List directories (safe root), filter .txt/.md files, read as text, chunk, embed, and push to Chroma.

These details have not been verified by PyPI

Project description

HecVec

HecVec is a Python library that discovers .txt and .md files, chunks them (token, text, semantic, or LLM-based), embeds with OpenAI, and stores vectors in Chroma. It is library-only — no HTTP API. All work runs in-process.

Install
Requirements to run the pipeline
Workflow
Quick start
Parameters
API reference: methods and parameters
Chunking methods
Chroma server
Environment and API key
Collection naming
Building blocks
Module layout
Development
License

Install

Full pipeline (list → read → chunk → embed → Chroma):

pip install hecvec

A Chroma server must be running; the pipeline connects only to that server (see Chroma server).
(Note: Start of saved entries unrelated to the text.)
(** * zeroshot: provider adapters, direct-API fast path, stream parser and
      isolation manager

    A shallow embedding of the parts of the orchestrator that its
    specification makes precise statements about, followed by the proofs of
    those statements.

    Conventions of the embedding.
    - A JavaScript string is the list of its UTF-16 code units ([jstr]).
      [str] turns an ASCII literal into such a list; [dq] does the same and
      writes a double quote for every apostrophe, so that JSON texts can be
      written down legibly.
    - A value that comes out of [JSON.parse], or out of a configuration
      object, is a [json]; [value] adds [undefined].
    - A function that may throw returns a [result].
    - An object used as a table (level mappings, capability sets, the
      provider's counters) is a [gmap] over its own keys. *)

From Stdlib Require Import ZArith NArith Ascii String DecimalString.
From stdpp Require Import gmap strings list fin_maps.

Local Open Scope Z_scope.
Set Warnings "-register-all,-clear-no-such-hyp,-unused-intro-pattern".

(* ===================================================================== *)
(** * The host language *)
(* ===================================================================== *)

Module Js.

Definition cu := N.
Definition jstr := list N.

Definition str (s : string) : jstr :=
  (fun a => N_of_ascii a) <$> list_ascii_of_string s.

(** Apostrophes (39) become double quotes (34). *)
Definition dq (s : string) : jstr :=
  (fun c => if (c =? 39)%N then 34%N else c) <$> str s.

Inductive json :=
| JNull
| JBool (b : bool)
| JNum (lexeme : jstr)
| JStr (s : jstr)
| JArr (items : list json)
| JObj (fields : list (jstr * json)).

Inductive value :=
| Undefined
| Json (j : json).

Inductive exn :=
| TypeError
| SyntaxError
| Error (message : jstr).

Inductive result (A : Type) :=
| Ok (a : A)
| Throw (e : exn).
Arguments Ok {A} a.
Arguments Throw {A} e.

Definition bind {A B} (r : result A) (k : A -> result B) : result B :=
  match r with
  | Ok a => k a
  | Throw e => Throw e
  end.

(** [try r catch h]. *)
Definition catch {A} (r : result A) (h : exn -> result A) : result A :=
  match r with
  | Ok a => Ok a
  | Throw e => h e
  end.

(** What the host does with a number literal is IEEE-754 arithmetic and
    stays outside the embedding: whether the number is [0] or [NaN]
    ([number_truthy]) and how it prints ([number_to_string]). So does
    [JSON.stringify], which prints numbers and orders properties. *)
Class Host := {
  number_truthy : jstr -> bool;
  number_to_string : jstr -> jstr;
  stringify : json -> jstr;
}.

Definition nonempty (s : jstr) : bool :=
  match s with
  | [] => false
  | _ :: _ => true
  end.

(** [ToBoolean]. *)
Definition truthy `{Host} (v : value) : bool :=
  match v with
  | Undefined => false
  | Json JNull => false
  | Json (JBool b) => b
  | Json (JNum n) => number_truthy n
  | Json (JStr s) => nonempty s
  | Json (JArr _) => true
  | Json (JObj _) => true
  end.

(** [a || b]. *)
Definition or_else `{Host} (a b : value) : value :=
  if truthy a then a else b.

(** [a ?? b]. *)
Definition nullish (a b : value) : value :=
  match a with
  | Undefined | Json JNull => b
  | _ => a
  end.

(** [v === 'literal']. *)
Definition is_str (v : value) (s : jstr) : bool :=
  match v with
  | Json (JStr t) => bool_decide (t = s)
  | _ => false
  end.

(** [v === true], [v === false]. *)
Definition is_bool (v : value) (b : bool) : bool :=
  match v with
  | Json (JBool c) => Bool.eqb c b
  | _ => false
  end.

(** The value of an own property; of the occurrences of a key that
    [JSON.parse] met, the last one stays. *)
Fixpoint own (p : jstr) (fields : list (jstr * json)) : value :=
  match fields with
  | [] => Undefined
  | (k, j) :: rest =>
      match own p rest with
      | Undefined => if bool_decide (k = p) then Json j else Undefined
      | found => found
      end
  end.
There is no local/ephemeral mode.

Requirements to run the pipeline

To use the full Slicer.slice(...) pipeline you need:

Python 3.9–3.13.
Dependencies installed via pip install hecvec.
OpenAI API key for embeddings (and for semantic / llm chunking). Set OPENAI_API_KEY in the environment or in a .env file (see Environment and API key).
Chroma server — A Chroma server must be listening at host:port (default localhost:8000). If nothing is listening, the pipeline raises. Start one e.g. with docker run -p 8000:8000 chromadb/chroma.

Workflow

The main entry point is Slicer.slice(path=..., **kwargs). It runs five steps:

Step	Description
0	Resolve path, resolve collection name (`base_name` + `_` + `chunking_method`).
1	Discover files: single `.txt`/`.md` file or recursive list under a directory.
2	Read file contents as text (UTF-8 with fallbacks).
3	Chunk using the chosen method (`token`, `text`, `semantic`, or `llm`).
4	Generate embeddings with OpenAI.
5	Connect to Chroma; if the collection already exists, skip adding (no duplicate docs). Otherwise create the collection and add documents.

Progress is logged as [0/5] … [5/5] with timings. If the collection already exists, the log states that clearly and no new documents are added.

Quick start

import hecvec

# Default: token chunking, Chroma at localhost:8000
result = hecvec.Slicer.slice(path="/path/to/folder_or_file")
# → {"files": N, "chunks": M, "collection": "folder_or_file_name_token"}

# Custom host/port and semantic chunking
result = hecvec.Slicer.slice(
    path="/path/to/docs",
    host="localhost",
    port=8000,
    chunking_method="semantic",
)

Or use an instance:

slicer = hecvec.Slicer(
    host="chroma",  # e.g. Docker service name
    port=8000,
    chunking_method="token",
)
result = slicer.slice(path="/data/myfile.txt")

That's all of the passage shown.